Prevenção de recorrência

Os pacientes imunossuprimidos que tiverem concluído a terapia inicial para toxoplasmose devem continuar recebendo profilaxia secundária por toda a vida, salvo se houver reconstituição imunológica em pacientes infectados pelo HIV em decorrência da TAR ou da suspensão de medicamentos imunossupressores. A adesão à terapia de manutenção crônica é muitas vezes difícil para os pacientes, pois é composta por vários medicamentos com esquemas de dosagens frequentes.

O esquema recomendado na profilaxia secundária é a pirimetamina associada a sulfadiazina e folinato de cálcio. O sulfametoxazol/trimetoprima também é uma opção. Os esquemas alternativos para pacientes alérgicos a sulfonamidas incluem clindamicina associada a pirimetamina e folinato de cálcio, atovaquona associada a sulfadiazina ou atovaquona combinada ou não com pirimetamina e folinato de cálcio.[24]

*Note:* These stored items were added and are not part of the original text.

(* ===== verification/Fragment.v ===== *)
(** * Opaque fragments of a body (internal/fragment/fragment.go)

    What a body refers to but the Markdown view cannot carry: diagrams, users,
    pages, attachments and images.  Fetching a render and resolving a user are the
    caller's capabilities: parameters that thread a state of their own. *)

From S2P Require Import Prelude GoText Csf.
From S2P Require Xml.
Import GoText.
Import Csf.

Module Fragment.

(** ** References (domain/resource.go) *)

Definition RefDrawio : text := txt "drawio".
Definition RefUser : text := txt "user".
Definition RefAttachment : text := txt "attachment".
Definition RefPageLink : text := txt "page-link".
Definition RefImage : text := txt "image".
Record Ref := { Kind : text; Key : text; Display : text; Asset : text; Params : list (text * text) }.
#[export] Instance Ref_eq : EqDecision Ref. Proof. solve_decision. Defined.
Definition plain_ref (kind key display : text) : Ref := {| Kind := kind; Key := key; Display := display; Asset := []; Params := [] |}.
Definition identity (r : Ref) : text * text := (Kind r, Key r).

(** ** Extraction *)

Definition params : Node → gmap text text := macroParams.
Definition descendantAttachment (n : Node) : text :=
  walk (λ fn x, (if named "ri" "attachment" x && eqt fn [] then attrv x "ri" "filename" else fn, true)) [] n.
Definition first_of (a b : text) : text := if eqt a [] then b else a.

(** What one element adds, and whether the walk goes on below it. *)
Definition detect (n : Node) : option Ref * bool :=
  if eqt (MacroName n) (txt "drawio") then
    let p := params n in
    let name := default [] (p !! txt "diagramName") in
    (Some {| Kind := RefDrawio; Key := name; Display := name; Asset := [];
             Params := [(txt "diagramName", name); (txt "revision", default [] (p !! txt "revision"))] |}, false)
  else if named "ac" "image" n then
    let fn := descendantAttachment n in (if eqt fn [] then None else Some (plain_ref RefImage fn fn), false)
  else if named "ri" "user" n then
    let key := first_of (attrv n "ri" "userkey") (attrv n "ri" "account-id") in (Some (plain_ref RefUser key (txt "@" ++ key)), true)
  else if named "ri" "page" n then let title := attrv n "ri" "content-title" in (Some (plain_ref RefPageLink title title), true)
  else if named "ri" "attachment" n then let fn := attrv n "ri" "filename" in (Some (plain_ref RefAttachment fn fn), true)
  else (None, true).
(** [seen] is the set of references already listed, by kind and key. *)
Definition add (refs : list Ref) (r : Ref) : list Ref :=
  if eqt (Key r) [] || existsb (λ x, bool_decide (identity x = identity r)) refs then refs else refs ++ [r].
Definition Extract (root : Node) : list Ref :=
  walk (λ refs n, let '(found, descend) := detect n in (match found with Some r => add refs r | None => refs end, descend)) [] root.

(** ** Resolution *)

Section resolve.
Context {S : Type}.
(** The bytes and file name of a render; [None] is an error. *)
Variable Assets_Resolver : option (S → Ref → S * option (text * text)).
Variable Assets_Put : option (S → text → text → S * option text).
Variable Users : option (S → text → S * option text).

Definition with_asset (r : Ref) (rel : text) : Ref := {| Kind := Kind r; Key := Key r; Display := Display r; Asset := rel; Params := Params r |}.
Definition with_display (r : Ref) (name : text) : Ref := {| Kind := Kind r; Key := Key r; Display := name; Asset := Asset r; Params := Params r |}.

Definition resolve_asset (s : S) (r : Ref) : S * Ref :=
  match Assets_Resolver, Assets_Put with
  | Some resolve, Some put =>
      match resolve s r with
      | (s, Some (data, filename)) =>
          if eqt data [] then (s, r)
          else match put s filename data with (s, Some rel) => (s, with_asset r rel) | (s, None) => (s, r) end
      | (s, None) => (s, r)
      end
  | _, _ => (s, r)
  end.
Definition resolve_user (s : S) (userCache : gmap text text) (r : Ref) : S * gmap text text * Ref :=
  match Users with
  | None => (s, userCache, r)
  | Some users =>
      match userCache !! Key r with
      | Some name => (s, userCache, with_display r name)
      | None => match users s (Key r) with
                | (s, Some name) => if eqt name [] then (s, userCache, r) else (s, <[Key r := name]> userCache, with_display r name)
                | (s, None) => (s, userCache, r)
                end
      end
  end.
Fixpoint resolve_loop (s : S) (userCache : gmap text text) (refs : list Ref) : S * list Ref :=
  match refs with
  | [] => (s, [])
  | r :: refs =>
      let '(s, userCache, r) :=
        if eqt (Kind r) RefDrawio || eqt (Kind r) RefImage then let '(s, r) := resolve_asset s r in (s, userCache, r)
        else if eqt (Kind r) RefUser then resolve_user s userCache r
        else (s, userCache, r) in
      let '(s, refs) := resolve_loop s userCache refs in (s, r :: refs)
  end.
Definition Resolve (s : S) (refs : list Ref) : S * list Ref := resolve_loop s ∅ refs.


(** Resolution changes what is displayed, never what is referred to. *)
Lemma resolve_loop_identity rs : ∀ s cache, identity <$> (resolve_loop s cache rs).2 = identity <$> rs.
Proof.
  induction rs as [|r rs IH]; intros s cache; [done|]. cbn [resolve_loop].
  set (step := if eqt (Kind r) RefDrawio || eqt (Kind r) RefImage then _ else _).
  assert (identity step.2 = identity r) as Hstep.
  { unfold step, resolve_asset, resolve_user. repeat case_match; simplify_eq; done. }
  destruct step as [[s' cache'] r']. cbn in Hstep. specialize (IH s' cache'). destruct (resolve_loop s' cache' rs) as [s'' rs'].
  cbn in *. by rewrite Hstep, IH.
Qed.
End resolve.

(** ** What extraction finds *)

Definition found (n : Node) : option Ref := (detect n).1.
Definition descends (n : Node) : bool := (detect n).2.
Definition collect_step (refs : list Ref) (n : Node) : list Ref := match found n with Some r => add refs r | None => refs end.
Lemma Extract_fold root : Extract root = fold_left collect_step (visited descends root) [].
Proof. apply walk_visited. intros s n. unfold collect_step, found, descends. by destruct (detect n). Qed.

Lemma add_spec refs r k : k ∈ identity <$> add refs r ↔ k ∈ identity <$> refs ∨ (k = identity r ∧ Key r ≠ []).
Proof.
  unfold add. destruct (eqt (Key r) []) eqn:E; cbn [orb].
  - apply eqt_true in E. rewrite E. naive_solver.
  - apply eqt_false in E. destruct (existsb _ refs) eqn:Ex.
    + apply existsb_exists in Ex as (x & Hx & Hid). apply bool_decide_eq_true in Hid. apply list_elem_of_In in Hx.
      split; [auto|]. intros [?|[-> _]]; [done|]. rewrite <- Hid. by apply list_elem_of_fmap_2.
    + rewrite fmap_app, elem_of_app. cbn. rewrite list_elem_of_singleton. naive_solver.
Qed.
Lemma add_nodup refs r : NoDup (identity <$> refs) → NoDup (identity <$> add refs r).
Proof.
  intros H. unfold add. destruct (_ || _) eqn:E; [done|]. bool_hyps. rewrite fmap_app. apply NoDup_app. split_and!; [done| |apply NoDup_singleton].
  intros k Hk. cbn. rewrite list_elem_of_singleton. intros ->. apply list_elem_of_fmap in Hk as (x & Hid & Hx).
  match goal with H : existsb _ _ = false |- _ => apply not_true_iff_false in H; apply H, existsb_exists; exists x end.
  split; [by apply list_elem_of_In|]. by apply bool_decide_eq_true.
Qed.
Lemma collect_fold ns refs : NoDup (identity <$> refs) →
  NoDup (identity <$> fold_left collect_step ns refs) ∧
  ∀ k, k ∈ identity <$> fold_left collect_step ns refs ↔ k ∈ identity <$> refs ∨ ∃ n r, n ∈ ns ∧ found n = Some r ∧ identity r = k ∧ Key r ≠ [].
Proof.
  revert refs. induction ns as [|n ns IH]; intros refs Hnd; cbn [fold_left].
  - split; [done|]. intros k. split; [auto|]. intros [?|(n & r & Hn & _)]; [done|]. by apply elem_of_nil in Hn.
  - assert (NoDup (identity <$> collect_step refs n)) as Hnd' by (unfold collect_step; destruct (found n); [by apply add_nodup|done]).
    destruct (IH _ Hnd') as [H1 H2]. split; [done|]. intros k. rewrite H2. unfold collect_step. clear.
    setoid_rewrite elem_of_cons. destruct (found n) as [r|] eqn:Hf; [rewrite add_spec|]; split; naive_solver.
Qed.

(** Extraction lists each reference once and every one a visited element makes:
    a reference is listed exactly when it has a key and some element outside the
    internals of diagrams and images refers to it, and resolving the list keeps
    the references and their order whatever the capabilities answer. *)
Theorem Extract_exact root :
  NoDup (identity <$> Extract root) ∧
  (∀ kind key, (kind, key) ∈ identity <$> Extract root ↔
    key ≠ [] ∧ ∃ n r, n ∈ visited descends root ∧ found n = Some r ∧ identity r = (kind, key)) ∧
  ∀ S resolver put users (s : S), identity <$> (Resolve resolver put users s (Extract root)).2 = identity <$> Extract root.
Proof.
  split_and!; [| |intros; apply resolve_loop_identity]; rewrite Extract_fold;
    destruct (collect_fold (visited descends root) [] (NoDup_nil_2)) as [H1 H2]; [done|].
  intros kind key. rewrite H2. split.
  - intros [H|(n & r & Hn & Hr & Hid & Hk)]; [by apply elem_of_nil in H|]. unfold identity in Hid. simplify_eq. eauto 10.
  - intros (Hk & n & r & Hn & Hr & Hid). right. exists n, r. unfold identity in *. by simplify_eq.
Qed.

Module Demo.
Definition body : text := txt "<p><ri:user ri:userkey='u1'/><ac:image><ri:attachment ri:filename='a.png'/></ac:image><ri:user ri:account-id='u1'/><ri:page ri:content-title=''/></p>".
(** The attachment inside the image is part of the image; the second mention of
    the user and the page without a title add nothing. *)
Example extract_demo : (λ root, identity <$> Extract root) <$> match Parse body with Ok r => Some r | Err _ => None end =
  Some [(txt "user", txt "u1"); (txt "image", txt "a.png")].
Proof. vm_compute. reflexivity. Qed.
End Demo.
End Fragment.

Se ocorrer reconstituição imunológica após o início da TAR com contagens constantes de linfócitos T CD4+ >200 células/microlitro durante 6 meses ou mais, considere a suspensão da terapia de manutenção crônica. A segurança da suspensão da terapia de manutenção em crianças não foi estudada, mas as diretrizes dos EUA sugerem considerar a interrupção da terapia de manutenção crônica nas crianças com menos de 6 anos de idade com linfócitos T CD4+ sustentados >15% e nas crianças de 6 anos de idade ou mais com contagem constante de linfócitos T CD4+ >200 por 6 meses ou mais.[49]